Kruse, however, is not a typical professional football player. The striker is known for his sweet tooth, which has meant that he has struggled with his fitness levels in the past, and also plays professional poker, an activity that was criticized at his former club, Wolfsburg. Werder’s management, however, have understood that Kruse needs his freedom when it comes to his dietary preferences and off-field activities. As a result, Kruse has blossomed and is now, once again, a candidate for the national team. In fact, Kruse’s play might make him the best candidate to replace Miroslav Klose.
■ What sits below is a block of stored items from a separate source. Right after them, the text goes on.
(* ===== verification/TableMeta.v ===== *)
(** * TableMeta: schemas, and values in records

    [src/src/observer/storage/table/table_meta.cpp] lays the fields of a table out in a record,
    [src/src/observer/storage/field/field_meta.cpp] checks each of them, and
    [Table::make_record] ([src/src/observer/storage/table/table.cpp]) writes the values of an
    INSERT to their places.  [Tuple.row_cell] is how the operators read them back.

    Of a [FieldMeta] the flags [visible] and [field_id], which none of this reads, are left out. *)

From stdpp Require Import strings.
From Stdlib Require Import SpecFloat.
From S2P Require Import Prelude Bytes Compare RecordPage Float32 Value Expr Tuple.
#[local] Open Scope Z_scope.

(** ** Floats in memory *)

Definition bits_of_float (f : float32) : Z :=
  let sign (s : bool) := if s then 2 ^ 31 else 0 in
  match f with
  | S754_zero s => sign s
  | S754_infinity s => sign s + 0xff * 2 ^ 23
  | S754_nan => 0xff * 2 ^ 23 + 2 ^ 22
  | S754_finite s m e => sign s + (if Zpos m <? 2 ^ 23 then Zpos m else (e + 150) * 2 ^ 23 + (Zpos m - 2 ^ 23))
  end.

Lemma float_fields (s : bool) E M : 0 <= E < 256 -> 0 <= M < 2 ^ 23 ->
  let b := (if s then 2 ^ 31 else 0) + E * 2 ^ 23 + M in
  Z.testbit b 31 = s /\ Z.land (Z.shiftr b 23) 0xff = E /\ Z.land b 0x7fffff = M.
Proof.
  intros HE HM b.
  assert (Hd : b / 2 ^ 23 = (if s then 256 else 0) + E).
  { unfold b. replace (if s then 2 ^ 31 else 0) with ((if s then 256 else 0) * 2 ^ 23) by by destruct s.
    rewrite <- Z.mul_add_distr_r. rewrite Z.div_add_l by lia. rewrite (Z.div_small M) by done. lia. }
  split_and!.
  - rewrite Z.testbit_odd, Z.shiftr_div_pow2 by lia.
    replace (b / 2 ^ 31) with (b / 2 ^ 23 / 2 ^ 8) by (rewrite Z.div_div by lia; done).
    rewrite Hd. destruct s.
    + replace (256 + E) with (E + 1 * 2 ^ 8) by lia. rewrite Z.div_add by lia. rewrite (Z.div_small E) by lia. done.
    + rewrite Z.add_0_l, (Z.div_small E) by lia. done.
  - rewrite Z.shiftr_div_pow2, Hd by lia. change 0xff with (Z.ones 8). rewrite Z.land_ones by lia. destruct s.
    + replace (256 + E) with (E + 1 * 2 ^ 8) by lia. rewrite Z.mod_add by lia. apply Z.mod_small. lia.
    + apply Z.mod_small. lia.
  - change 0x7fffff with (Z.ones 23). rewrite Z.land_ones by lia. unfold b.
    replace (_ + E * 2 ^ 23 + M) with (M + ((if s then 256 else 0) + E) * 2 ^ 23) by (destruct s; lia).
    rewrite Z.mod_add by lia. apply Z.mod_small. lia.
Qed.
Davie Selke #27 – RB Leipzig

Davie Selke has the talent, but his career has stalled at RB Leipzig. (Photo by Stuart Franklin/Bongarts/Getty Images)

Davie Selke has the talent, but his career has stalled at RB Leipzig. (Photo by Stuart Franklin/Bongarts/Getty Images)

Davie Selke’s lack of first team minutes at Leipzig makes him an outside choice for Joachim Löw’s national team. The tall striker has struggled to gain valuable playing time at Leipzig and may, in fact, be on his way back to Werder Bremen this summer. Re-joining Werder could allow Selke to gain valuable playing time, both in the Bundesliga and also in the Europa League. A tall, and lanky striker, Selke is a similar type of player to Wolfsburg’s Mario Gomez.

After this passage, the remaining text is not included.